This micrograph shows interparticle collisions induced by ultrasound between tin and iron particles about 20 microns in size. The velocity of such collisions can be as high as 500 m/s (1100 mph). The elemental composition dot map was produced by scanning Auger electron spectroscopy and show tin in orange and iron in blue. [Courtesy of Kenneth S. Suslick and Stephen J. Doktycz, University of Illinois at Urbana-Champaign, on instrumentation in the Center for Microanalysis of Materials, from work funded by the National Science Foundation]

Doktycz, S. J.; Suslick, K. S. "Interparticle Collisions Driven by Ultrasound," Science, 1990, 247 1067-1069.

Science Cover 1991 SCIENCE: September 1991

High intensity ultrasound creates localized hot-spots in liquids through the process of cavitation: the formation, growth, and implosive collapse of bubbles. Local heating produces excited states of diatomic carbon (C2) from hydrocarbons; these states emit light just as they do in a flame. The image of such sonoluminescence from a vibrating titanium rod (1 cm diameter) is shown in false-color. The temperature created in cavitation hot-spots, determined from the spectrum of this emission, is ~5000 K. [Photograph by J. A. Gray, K. A. Kemper, and K. S. Suslick in the Department of Chemistry of the University of Illinois at Urbana-Champaign; from work funded by the National Science Foundation.]

Flint, E. B.; Suslick, K. S. "The Temperature of Cavitation," Science 1991, 253, 1397-1399.
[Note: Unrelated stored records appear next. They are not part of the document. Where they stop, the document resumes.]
(** * go-expert-otel: the telemetry initializer and the tracer handle

    A shallow embedding of [otel-lib/pkg/otel.go] and of the demonstration
    entry point that uses it.  The package is glue around the OpenTelemetry
    SDK, so the embedding has three layers:

    - the values the package builds and hands to the SDK (attributes,
      option lists, the [Config] and [Provider] structs) are ordinary
      data;
    - the SDK constructors that can fail ([resource.New], [otlptrace.New])
      are oracles, variables of a section: nothing is assumed about their
      results;
    - every call into the SDK is appended to a chronological log kept in
      the [World], next to the process-wide state of package [otel], so
      that "what was passed" and "what was installed" are both
      observable. *)

From Stdlib Require Import String List ZArith Bool Lia.
From ExtLib Require Import Structures.Monad Structures.MonadState.
From ExtLib Require Import Data.Monads.StateMonad.
Import ListNotations.
Import MonadNotation.
Local Open Scope string_scope.
Local Open Scope monad_scope.

(** ** Errors

    Go's [error] interface, restricted to what the package produces and
    consumes: an error coming out of a library, and the value built by
    [fmt.Errorf] with one [%w] verb. *)

Inductive error : Type :=
| errors_New (msg : string)
| fmt_wrapError (msg : string) (err : error).

Definition Error (e : error) : string :=
  match e with
  | errors_New msg => msg
  | fmt_wrapError msg _ => msg
  end.

Definition Unwrap (e : error) : option error :=
  match e with
  | errors_New _ => None
  | fmt_wrapError _ err => Some err
  end.

(** [fmt.Errorf(prefix + "%w", err)] for a non-nil [err]. *)
Definition fmt_Errorf_w (prefix : string) (err : error) : error :=
  fmt_wrapError (prefix ++ Error err) err.

(** [errors.Is] along the [Unwrap] chain, as a relation. *)
Inductive errors_Is : error -> error -> Prop :=
| errors_Is_here e : errors_Is e e
| errors_Is_wrapped msg e target :
    errors_Is e target -> errors_Is (fmt_wrapError msg e) target.

(** ** Attributes (package [attribute]) *)

Inductive attribute_Value : Type :=
| INVALID
| BOOL (b : bool)
| INT64 (i : Z)
| STRING (s : string)
| BOOLSLICE (bs : list bool)
| INT64SLICE (zs : list Z)
| STRINGSLICE (ss : list string).

Record attribute_KeyValue : Type := {
  Key : string;
  Value : attribute_Value
}.

Definition attribute_String (k v : string) : attribute_KeyValue :=
  {| Key := k; Value := STRING v |}.

(** [semconv.ServiceNameKey] and [semconv.ServiceVersionKey] (v1.12.0). *)
Definition semconv_ServiceNameKey : string := "service.name".
Definition semconv_ServiceVersionKey : string := "service.version".

(** ** Contexts and durations *)

Definition SpanID := nat.

(** A [context.Context]: its deadline, if any, and the span it carries. *)
Record Context : Type := {
  ctx_deadline : option Z;
  ctx_span : option SpanID
}.

Definition context_Background : Context :=
  {| ctx_deadline := None; ctx_span := None |}.

(** [time.Duration] counts nanoseconds in an int64. *)
Definition Duration := Z.
Definition time_Millisecond : Duration := 1000000%Z.
Definition time_Second : Duration := 1000000000%Z.

(** ** SDK objects, named by how they were asked for *)

Inductive Sampler : Type :=
| AlwaysSample
| NeverSample
| ParentBased (root : Sampler)
| CustomSampler (description : string).

Record Resource : Type := {
  res_attributes : list attribute_KeyValue;
  res_schemaURL : string
}.

Inductive resource_Option : Type :=
| resource_WithAttributes (attrs : list attribute_KeyValue)
| resource_WithProcessRuntimeDescription
| resource_WithTelemetrySDK.

Inductive grpc_DialOption : Type :=
| grpc_WithBlock
| grpc_WithTransportCredentials (creds : string).

Inductive otlptracegrpc_Option : Type :=
| otlptracegrpc_WithInsecure
| otlptracegrpc_WithTLSCredentials (creds : string)
| otlptracegrpc_WithEndpoint (endpoint : string)
| otlptracegrpc_WithDialOption (opt : grpc_DialOption).

(** The client [otlptracegrpc.NewClient] returns for an option list. *)
Record Client : Type := { client_options : list otlptracegrpc_Option }.

Record Exporter : Type := { exp_client : Client }.

(** [sdktrace.NewBatchSpanProcessor(exporter)]. *)
Record BatchSpanProcessor : Type := { bsp_exporter : option Exporter }.

Inductive TracerProviderOption : Type :=
| sdktrace_WithSampler (s : option Sampler)
| sdktrace_WithResource (r : option Resource)
| sdktrace_WithSpanProcessor (sp : BatchSpanProcessor).

(** A [*sdktrace.TracerProvider]: the allocation it lives in and the
    options it was built with. *)
Record TracerProvider : Type := {
  tp_ref : nat;
  tp_options : list TracerProviderOption
}.

(** A [trace.Tracer]: the provider it was obtained from and the name it
    was asked for. *)
Record Tracer : Type := {
  tracer_provider : TracerProvider;
  tracer_name : string
}.

Definition TracerProvider_Tracer (tp : TracerProvider) (name : string) : Tracer :=
  {| tracer_provider := tp; tracer_name := name |}.

Inductive TextMapPropagator : Type :=
| propagation_TraceContext
| propagation_Baggage
| propagation_Composite (ps : list TextMapPropagator).

Definition propagation_NewCompositeTextMapPropagator
    (ps : list TextMapPropagator) : TextMapPropagator :=
  propagation_Composite ps.

(** ** The process: globals of package [otel] and the log of SDK calls *)

Record Globals : Type := {
  global_tracerProvider : option TracerProvider;
  global_propagator : option TextMapPropagator;
  global_meterProvider : option nat;
  global_errorHandler : option nat
}.

Inductive Call : Type :=
| Call_resource_New (ctx : Context) (opts : list resource_Option)
| Call_otlptracegrpc_NewClient (opts : list otlptracegrpc_Option)
| Call_otlptrace_New (ctx : Context) (client : Client)
| Call_NewBatchSpanProcessor (e : option Exporter)
| Call_NewTracerProvider (opts : list TracerProviderOption)
| Call_SetTracerProvider (tp : TracerProvider)
| Call_SetTextMapPropagator (p : TextMapPropagator)
| Call_Tracer_Start (t : Tracer) (ctx : Context) (name : string) (span : SpanID)
| Call_Span_SetAttributes (span : SpanID) (attrs : list attribute_KeyValue)
| Call_Span_End (span : SpanID)
| Call_time_Sleep (d : Duration)
| Call_Fprintln (line : string).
MRS Cover 1995 MRS BULLETIN: April 1995

False-color image of the scanning electron micrograph of nanophase, amorphous iron prepared by the ultrasonic irradiation of iron pentacarbonyl solutions. The micrograph shows the porous, coral-like structure formed from nanometer-sized clusters created during acoustic cavitation. The amorphous iron is an extremely soft ferromagnetic material with high catalytic activity. Magnification of the cover image is approximately 100,000. The micrograph was obtained on a Hitachi S800 SEM in the UIUC Center for Microanalysis of Materials, which is supported by the US Department of Energy. Courtesy of Kenneth S. Suslick, Mark W. Grinstaff, and James A. Gray, School of Chemical Sciences, Univ. of Illinois at Urbana-Champaign.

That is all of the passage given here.